Marathon releases solution for Windows clusters

18.04.2006
When the East Coast blackouts of August 2003 caused a power outage at Princess Margaret Hospital in Toronto, Canada, Terry Michaelson was prepared. As director of technical systems for the hospital's radiation medicine program, Michaelson had two years earlier bought a matched pair of Hewlett-Packard Wintel servers that came installed with fault-tolerant capabilities, courtesy of Marathon Technologies Corp.

The servers run the hospital's mission-critical radiation therapy system used to treat cancer patients. When the power went out, one server -- in a room lacking emergency power -- immediately went down. But the application kept running with no loss of data or interruption as the other server kept humming along.

At another time, smoke from a fire in one of the server rooms brought a server down, even as the overall system continued running without failure. Overall, the radiation therapy system has maintained "better than 99.999 percent uptime," Michaelson said. "We're very happy with its performance."

Littleton, Mass.-based Marathon hopes the latest iteration of its nearly-crash-proof technology will reach an even wider audience. Yesterday, the company launched EverRun HA, which it claims can provide nearly 100 percent uptime for Windows-based clusters. EverRun HA follows the two other applications Marathon has released since its comeback from bankruptcy in January 2004: EverRun Splitsite, which helps servers -- even if they're many miles apart-- replicate data and back up operations, and EverRun FT.

Installed on an identical pair of Windows single- or dual-processor servers, EverRun FT essentially runs an application on both machines simultaneously while using a virtualized layer to create the appearance of a single server, according to Gary Phillips, CEO of Marathon. That eases deployment of applications that are not specially written to divvy up workloads among multiple processors or machines and guarantees virtually no downtime.
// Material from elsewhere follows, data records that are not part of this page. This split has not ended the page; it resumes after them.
(** Throughout every run the pending timers carry readings taken one
    after the other, none later than the one in [lastPinChangeDate]. *)
Lemma after_timers_indexed (cfg : Config) (store : gmap string bool) (clk : nat -> Z)
    (g : Z -> Settled bool) (h : string -> AxiosOutcome) (acts : list Action) :
  timers_indexed (after cfg (boot store clk g h) acts).
Proof.
  apply (after_invariant timers_indexed).
  - pose proof (construct_frame cfg (boot store clk g h)) as (Ht & Hl & Hc & Hk).
    apply (timers_indexed_frame (boot store clk g h)); try assumption.
    apply boot_timers_indexed.
  - intros a m. apply step_timers_indexed.
Qed.

(** No step changes the clock. *)
Lemma after_clock (cfg : Config) (m0 : Machine) (acts : list Action) :
  clock (after cfg m0 acts) = clock m0.
Proof.
  apply (after_invariant (fun m => clock m = clock m0)).
  - apply construct_frame.
  - intros a m Hinv. destruct a as [pin co | i | i | value | | g h].
    + simpl step. rewrite handlePinChange_eq. exact Hinv.
    + destruct (timers m !! i) as [t|] eqn:Hi.
      * rewrite (step_TimerFires cfg i t m Hi).
        destruct (processChange_frame cfg (timerPin t) (changeTimeStamp t)
                    (with_timers (delete i) m)) as (_ & _ & Hc & _).
        rewrite Hc. exact Hinv.
      * simpl. unfold bind, gets. rewrite Hi. exact Hinv.
    + simpl step. unfold bind, gets. destruct (reactions m !! i) as [r|]; [| exact Hinv].
      unfold modify.
      pose proof (settle_self r (with_reactions (delete i) m)) as (_ & _ & Hc & _).
      unfold machine_of in *.
      destruct (settle r _) as [[u m1] out]. simpl in *.
      rewrite Hc. exact Hinv.
    + simpl step. destruct (enableOutput cfg) eqn:Ho; [| exact Hinv].
      unfold_M. simpl. rewrite Ho. destruct value; exact Hinv.
    + simpl step. destruct (enableOutput cfg); exact Hinv.
    + exact Hinv.
Qed.

(** C4 (amended). Every call of [handlePinChange] takes the current clock
    reading as change identifier, records it in [lastPinChangeDate] and
    schedules one evaluation that carries it, with the glitch delay.  An
    evaluation whose identifier differs from [lastPinChangeDate] when it
    fires changes nothing and emits only a debug line.  When no two clock
    readings are equal, then throughout every run the identifier of the
    next call is new (it differs from [lastPinChangeDate] and from the
    identifier of every pending evaluation), and every pending evaluation
    other than the most recently scheduled one is such a no-op when it
    fires. *)
Theorem staleness_guard (cfg : Config) :
  (forall (m : Machine) (pin : Z) (circuitOpen : bool),
     let m' := machine_of (handlePinChange cfg pin circuitOpen m) in
     lastPinChangeDate (self m') = Some (clock m (ticks m))
     /\ timers m' = timers m ++ [mkTimer (glitchTime cfg) pin (Some (clock m (ticks m)))])
  /\ (forall (m : Machine) (pin : Z) (stamp : option Z),
     lastPinChangeDate (self m) <> stamp ->
     processChange cfg pin stamp m = (tt, m, [Log Debug MsgIgnoreNotLast]))
  /\ (forall (store : gmap string bool) (clk : nat -> Z) (g : Z -> Settled bool)
            (h : string -> AxiosOutcome) (acts : list Action),
     distinct_readings clk ->
     let m := after cfg (boot store clk g h) acts in
     (forall (pin : Z) (circuitOpen : bool),
        let m' := machine_of (handlePinChange cfg pin circuitOpen m) in
        lastPinChangeDate (self m') <> lastPinChangeDate (self m)
        /\ forall t, t ∈ timers m -> changeTimeStamp t <> lastPinChangeDate (self m'))
     /\ (forall (i : nat) (t : Timer),
        timers m !! i = Some t ->
        (S i < length (timers m))%nat ->
        step cfg (TimerFires i) m
        = (tt, with_timers (delete i) m, [Log Debug MsgIgnoreNotLast]))).
Proof.
  split; [| split].
  - intros m pin co m'. subst m'. rewrite handlePinChange_eq. split; reflexivity.
  - intros m pin stamp Hne. apply processChange_stale. exact Hne.
  - intros store clk g h acts Hdist m.
    pose proof (after_timers_indexed cfg store clk g h acts) as Hind.
    pose proof (after_clock cfg (boot store clk g h) acts) as Hclk.
    fold m in Hind, Hclk. simpl in Hclk.
    destruct Hind as (ks & Hmap & Hs & Hlast). split.
    + intros pin co m'. subst m'. rewrite handlePinChange_eq.
      unfold machine_of. simpl. split.
      * destruct (lastPinChangeDate (self m)) as [l|]; [| discriminate].
        destruct Hlast as (kl & Hkl & Hlt & _).
        intros Heq. injection Heq as Heq. rewrite Hkl, Hclk in Heq.
        apply Hdist in Heq. lia.
      * intros t Hin Heq. apply list_elem_of_lookup in Hin. destruct Hin as [i Hi].
        destruct (timers_indexed_lookup m ks i t Hmap Hi) as (k & Hk & Hstamp).
        rewrite Hstamp in Heq. injection Heq as Heq. rewrite Hclk in Heq.
        apply Hdist in Heq. subst k.
        destruct (lastPinChangeDate (self m)) as [l|].
        -- destruct Hlast as (kl & _ & Hlt & Hall).
           pose proof (Forall_lookup_1 _ _ _ _ Hall Hk) as Hle. simpl in Hle. lia.
        -- subst ks. discriminate.
    + intros i t Hi Hlen. rewrite (step_TimerFires cfg i t m Hi).
      apply processChange_stale. simpl.
      destruct (lookup_lt_is_Some_2 (timers m) (S i) Hlen) as [t' Ht'].
      destruct (timers_indexed_lookup m ks i t Hmap Hi) as (k & Hk & Hstamp).
      destruct (timers_indexed_lookup m ks (S i) t' Hmap Ht') as (k' & Hk' & _).
      pose proof (StronglySorted_lookup lt ks Hs i (S i) k k'
                    (Nat.lt_succ_diag_r i) Hk Hk') as Hlt.
      destruct (lastPinChangeDate (self m)) as [l|]; [| subst ks; discriminate].
      destruct Hlast as (kl & Hkl & _ & Hall).
      pose proof (Forall_lookup_1 _ _ _ _ Hall Hk') as Hle. simpl in Hle.
      rewrite Hstamp, Hkl, Hclk. intros Heq. injection Heq as Heq.
      apply Hdist in Heq. lia.
Qed.

Lemma staleness_guard_witness :
  processChange sampleConfig 7 (Some 1000) (neverRang false workingWebhook)
  = (tt, neverRang false workingWebhook, [Log Debug MsgIgnoreNotLast])
  /\ step sampleConfig (TimerFires 0)
       (after sampleConfig (boot ∅ backClock steadyGpio workingWebhook)
          [PinChanges 7 false; PinChanges 7 true; PinChanges 7 false])
     = (tt,
        with_timers (delete 0%nat)
          (after sampleConfig (boot ∅ backClock steadyGpio workingWebhook)
             [PinChanges 7 false; PinChanges 7 true; PinChanges 7 false]),
        [Log Debug MsgIgnoreNotLast]).
Proof.
  assert (Hdist : distinct_readings backClock).
  { intros i j Hij. unfold backClock in Hij. lia. }
  split.
  - apply (proj1 (proj2 (staleness_guard sampleConfig))). discriminate.
  - apply (proj2 (proj2 (proj2 (staleness_guard sampleConfig))
                    ∅ backClock steadyGpio workingWebhook
                    [PinChanges 7 false; PinChanges 7 true; PinChanges 7 false]
                    Hdist)
             0%nat (mkTimer 100 7 (Some 5000))).
    + reflexivity.
    + simpl. lia.
Defined.

(** C4, as stated, fails when two changes are reported within the same
    millisecond.  After the constructor, both calls read 1000 from the
    clock, so both pending evaluations carry the identifier 1000, which is
    also [lastPinChangeDate]: the identifier of the second call is not
    distinguishable from that of the first, and the evaluation scheduled
    by the first call is not recognised as superseded: it passes the
    staleness check and goes on to read the pin and compare. *)
Lemma same_reading_same_identifier :
  map changeTimeStamp (timers sameMillisecond) = [Some 1000; Some 1000]
  /\ lastPinChangeDate (self sameMillisecond) = Some 1000
  /\ events_of (step sampleConfig (TimerFires 0) sameMillisecond)
     = [Log Debug (MsgIgnoreSame None None)].
Proof.
  repeat split; reflexivity.
Qed.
EverRun HA is more flexible. Users can deploy an application to run over small groups of Windows servers, including racks of blade servers -- even those with multiple processors. The tradeoff is that EverRun HA guarantees only the industry standard of 99.999 percent uptime, or high availability, instead of true fault-tolerance.
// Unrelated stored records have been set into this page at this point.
Example scenario_alt_else :
  parseScriptToArrays
    ("alt ok" ++ newline ++ "A->B: x" ++ newline ++ "else bad" ++ newline
     ++ "A->B: y" ++ newline ++ "end")
  = Ok ([bareParticipant "A"; bareParticipant "B"],
        Some [ECases "alt"
                [ECase "ok" [ESignal "x" "A" "B" false false ∅] ∅;
                 ECase "bad" [ESignal "y" "A" "B" false false ∅] ∅] ∅]).
Proof. vm_compute. reflexivity. Qed.

Example scenario_block_note :
  parseScriptToArrays
    ("note right of A" ++ newline ++ "line1" ++ newline ++ "line2" ++ newline ++ "end")
  = Ok ([], Some [ENote "note" ("line1" ++ newline ++ "line2" ++ newline)
                    (Some "right") (Some "A") ∅]).
Proof. vm_compute. reflexivity. Qed.

Example scenario_note_creates_no_actor :
  parseScriptToArrays "note right of Ghost: x"
  = Ok ([], Some [ENote "note" "x" (Some "right") (Some "Ghost") ∅]).
Proof. vm_compute. reflexivity. Qed.

Example scenario_dotted_and_open :
  parseScriptToArrays ("A-->B: dotted" ++ newline ++ "A->>B: open")
  = Ok ([bareParticipant "A"; bareParticipant "B"],
        Some [ESignal "dotted" "A" "B" true false ∅;
              ESignal "open" "A" "B" false true ∅]).
Proof. vm_compute. reflexivity. Qed.

(** ** Scripts on which the parser throws *)

(** C1: [parseScriptToArrays] is meant never to raise.  It does on the
    script [alt x / } / A->B: hi]: the brace pops the case sequence of the
    grouping and leaves the grouping object itself on top of the stack, and
    the signal line then calls [push] on that object, which is no array. *)
Theorem brace_inside_alt_makes_parser_throw :
  parseScriptToArrays ("alt x" ++ newline ++ "}" ++ newline ++ "A->B: hi")
  = TypeError.
Proof. vm_compute. reflexivity. Qed.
"EverRun HA nicely leverages their FT product to give a lower price and more flexibility to customers who are willing to trade-off ultimate availability for a lower price and greater configuration flexibility," said Gordon Haff, an analyst with Nashua, N.H.-based Illuminata Inc. "Marathon seems to have finally found an overall strategy, product set and go-to-market model that is working for them."
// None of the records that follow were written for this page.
(** ** Map destinations *)

(** X4.  A scalar document ([null] included) decoded into a map with string
    keys: [ForEach] passes the document itself under the empty key, so when
    the document decodes into the element type the call succeeds and sets
    the key [""] in what the loop "delete all entries" left of the map:
    nothing, whatever the map held before, when its keys are equal to
    themselves, as strings are.  Decoding [null] into a [map[string]int]
    gives the map [{"": 0}]. *)
Theorem map_decode_scalar (fuel : nat) (obj : Result) (elemType valueType : rtype)
    (m : option (list (GoValue * GoValue))) (flagAddr : bool) (n : NewByTypeIDer)
    (x : GoValue) :
  isScalar obj = true ->
  unmarshalTo fuel (reflect.Zero valueType) valueType obj n = Ok x ->
  unmarshal (S fuel) obj
    (Val (VPointer elemType (Some (VMap TString valueType m))) flagAddr) n
  = Ok (VPointer elemType
          (Some (VMap TString valueType
                   (Some (reflect.MapAssign (reflect.MapRange (deleteAllEntries m))
                            (VString "") x)))))
  /\ (keysEqualThemselves m = true ->
      unmarshal (S fuel) obj
        (Val (VPointer elemType (Some (VMap TString valueType m))) flagAddr) n
      = Ok (VPointer elemType (Some (VMap TString valueType (Some [(VString "", x)]))))).
Proof.
  intros Hobj Hx.
  assert (Heach : gjson.ForEach obj = [(""%string, obj)])
    by (destruct obj; try discriminate; reflexivity).
  assert (Hcall : unmarshal (S fuel) obj
                    (Val (VPointer elemType (Some (VMap TString valueType m))) flagAddr) n
                  = Ok (VPointer elemType
                          (Some (VMap TString valueType
                                   (Some (reflect.MapAssign
                                            (reflect.MapRange (deleteAllEntries m))
                                            (VString "") x)))))).
  { cbn [unmarshal ensureElem andThen]. rewrite Heach. cbn [forEach].
    unfold unmarshalEntry at 1. cbn [unstringifyMapKey reflect.Zero reflect.TypeOf
      reflect.KindOf reflect.SetString andThen].
    fold (unmarshalTo fuel). rewrite Hx. reflexivity. }
  split; [exact Hcall|]. intros Hself. rewrite Hcall.
  rewrite (deleteAllEntries_empty m Hself). destruct m; reflexivity.
Qed.
(** * LaundryIQ data logger: link session, stream parser, sampling pipeline

    A shallow embedding of [laundryiq_logger.py].  The Python run-time
    services the program relies on (UTF-8 decoding, [str] methods, the [re]
    patterns it compiles, [float], [list.sort], [collections.deque]) are
    modelled in [Module Py]; the three classes of the program follow, each in
    a module of its name. *)

From Stdlib Require Import ZArith NArith List Ascii String Floats Uint63.
From Stdlib Require Import Sorting.Sorted Sorting.Permutation.
From stdpp Require Import base option list gmap strings.
Import ListNotations.

#[local] Open Scope N_scope.

(* ===================================================================== *)
(** * Python run-time model                                               *)
(* ===================================================================== *)

Module Py.

(** ** Exceptions and results *)

Inductive exn : Type :=
| UnicodeDecodeError
| ValueError
| IndexError
| TypeError
| OSError
| KeyError (key : string).

Inductive result (A : Type) : Type :=
| Ok (a : A)
| Raise (e : exn).
Arguments Ok {A} a.
Arguments Raise {A} e.

Definition bind {A B} (r : result A) (k : A -> result B) : result B :=
  match r with
  | Ok a => k a
  | Raise e => Raise e
  end.

Definition rmap {A B} (f : A -> B) (r : result A) : result B :=
  bind r (fun a => Ok (f a)).

(** ** Text

    A Python [str] is a sequence of Unicode code points; a [bytes] object is
    a sequence of octets. *)

Definition codepoint := N.
Definition text := list codepoint.
Definition bytes := list Byte.byte.

Definition text_of_string (s : string) : text :=
  map N_of_ascii (list_ascii_of_string s).

Definition bytes_of_string (s : string) : bytes := list_byte_of_string s.

Definition LF : codepoint := 10.

(** The line feed as a one-character string. *)
Definition newline : string := String "010" EmptyString.

Definition REPLACEMENT : codepoint := 0xFFFD.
Marathon was founded in 1993 by former Digital Equipment Corp. workers. Companies have traditionally looked to mainframes or Unix systems when they demand fault-tolerant or highly-available systems. But that option is not always possible -- especially when the software only runs on Windows, as is the case for Princess Margaret Hospital's radiation therapy management system. So Marathon sought to bring fault-tolerance to Windows via customized Windows servers that competed with clustering software from EMC Corp. subsidiary Legato Systems Inc., Symantec's Veritas unit or even Microsoft Corp., with its Windows Server Cluster software.

While nearby rival Stratus Technologies Inc. continue to sell hardware, Marathon became a software-only vendor after a tough post-9/11 period that led to bankruptcy, a management shakeup and a relaunch in January 2004.

While few current Marathon users had much experience with EverRun HA, they praised other existing Marathon software.

Among them is Mike Huntley, the network manager for the Washington state Secretary of State's office who oversees Web sites that post election results in real time. Huntley's problem was that on election nights, traffic spiked so high that the sites always crashed.

Two years ago, Huntley installed Marathon software instead of simply adding more servers and load balancers. The Marathon software created a set of three "logical" servers, each of which was actually comprised of three Web servers and a database server running Microsoft Corp.'s SQL Server. That created both fault tolerance and redundancy, so that no single failure -- be it server, storage or software -- could cause the system to crash, he said.

"It was really taking a beating on election night. We were getting thousands of hits a second. But it stayed up, and I was really pleased by that," he said.

Though EverRun FT and HA use a virtualization approach, they don't offer the consolidation and partitioning features of more traditional virtualization software such as VMWare or Xen, according to Jerry Melnick, Marathon's vice-president of engineering.

EverRun HA's list price starts at $7,500 per license, which includes one year of support. Marathon claims 1,000 customers, and grew its license sales 80 percent between 2004 and 2005.

Michaelson, from the Princess Margaret Hospital, is already planning an upgrade to EverRun HA. It will allow him to switch to four cheaper and more powerful 4-way Intel servers, an upgrade Michaelson hopes to finish this fall.